Hatch co-sponsored the $6 billion national service boondoggle and dedicated it to his good friend Teddy Kennedy, with whom he also joined hands to create the ever-expanding SCHIP health care entitlement. He slobbered over corruptocrat Democratic Sen. Chris Dodd, supported tax cheat Treasury Secretary Tim Geithner from Day One, lavished praise on Joe Biden's manhood, and embraced and defended Attorney General Eric Holder's nomination because, he said, "I like Barack Obama, and I want to help him if I can."

In Indiana, another aging liberal Republican dinosaur is fighting for his political life by masquerading as a tea party standard-bearer. The six-term 79-year-old Sen. Dick Lugar — who prides himself on being Obama's favorite Republican — hasn't lived in his home state since 1977. He supported the Obama stimulus law, job-killing environmental mandates and the taxpayer bailouts of Fannie Mae and Freddie Mac, as well as the auto and banking industry bailouts.
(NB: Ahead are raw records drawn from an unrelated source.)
(** A worker's goroutine never outlives its wake-ups: over any store, once the
    handler returns or the process is shut down the goroutine returns; and a
    handler that ignores its deadline only holds it until the cancellation timer,
    when it returns [ErrHandlerCancellationTimeout] and makes no store call, so the
    lease runs out. *)
Theorem processing_returns d (w : worker_world St) :
  (forall l1 a l2, ends_loop a = true ->
     is_returned (process config registry now_at d (l1 ++ a :: l2) w).1 = true) /\
  (forall l1 l2 w1, process config registry now_at d l1 w = (Running true, w1) ->
     exists w2, process config registry now_at d (l1 ++ CancellationTimer :: l2) w
       = (Returned (Some cancellationTimeout), w2) /\ ww_store w2 = ww_store w1 /\
     errors_Is cancellationTimeout ErrHandlerCancellationTimeout = true).
Proof.
  split.
  - intros l1 a l2 Ha. unfold process. destruct (process_start _ _ _ d w) as [p0 w0].
    rewrite process_events_app. destruct (process_events _ _ d p0 l1 w0) as [p1 w1]. cbn.
    pose proof (process_event_ends d p1 a w1 Ha) as Hr.
    destruct (process_event config now_at d p1 a w1) as [p2 w2]. cbn in Hr.
    by rewrite process_events_keep.
  - intros l1 l2 w1 Hp. unfold process in *. destruct (process_start _ _ _ d w) as [p0 w0].
    rewrite process_events_app, Hp. cbn. rewrite process_events_keep by done. eauto.
Qed.
End returning.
Richard Mourdock, Indiana's former state treasurer, offers a fresh alternative with widespread support from both grassroots activists and local and state GOP officials. While others hedged their bets, Mourdock took the federal auto bailout head on, lodging a court complaint against the Chrysler bailout to expose its illegal abuse of shareholders and punitive impact on Indiana citizens. He was elected to the treasurer's office in 2006, a tough year for Republicans, and was re-elected handily in 2010. Before politics, he worked in the private sector for 30 years managing businesses in the energy, environmental and construction industries. He's never had a Beltway zip code.

In Texas, young attorney Ted Cruz is making waves in the GOP race to replace retiring GOP Sen. Kay Bailey Hutchison. The former Texas solicitor general is a 10th Amendment scholar who doesn't just speak the tea party's language. Cruz has put constitutional conservatism into action, winning many of the 40 cases he has argued in front of the Supreme Court. Cruz isn't afraid to challenge the GOP establishment. In 2008, he successfully battled the Bush administration and meddling globalists all the way to the high court to prevent international law from superseding American sovereignty.

The GOP needs just four seats to take control of the Senate. With inspired and inspiring free-market candidates like Dan Liljenquist, Richard Mourdock and Ted Cruz, 2012 bodes well for the tea party footprint on Capitol Hill. Remember: Entrenched incumbency is the disease. Fresh blood is the cure.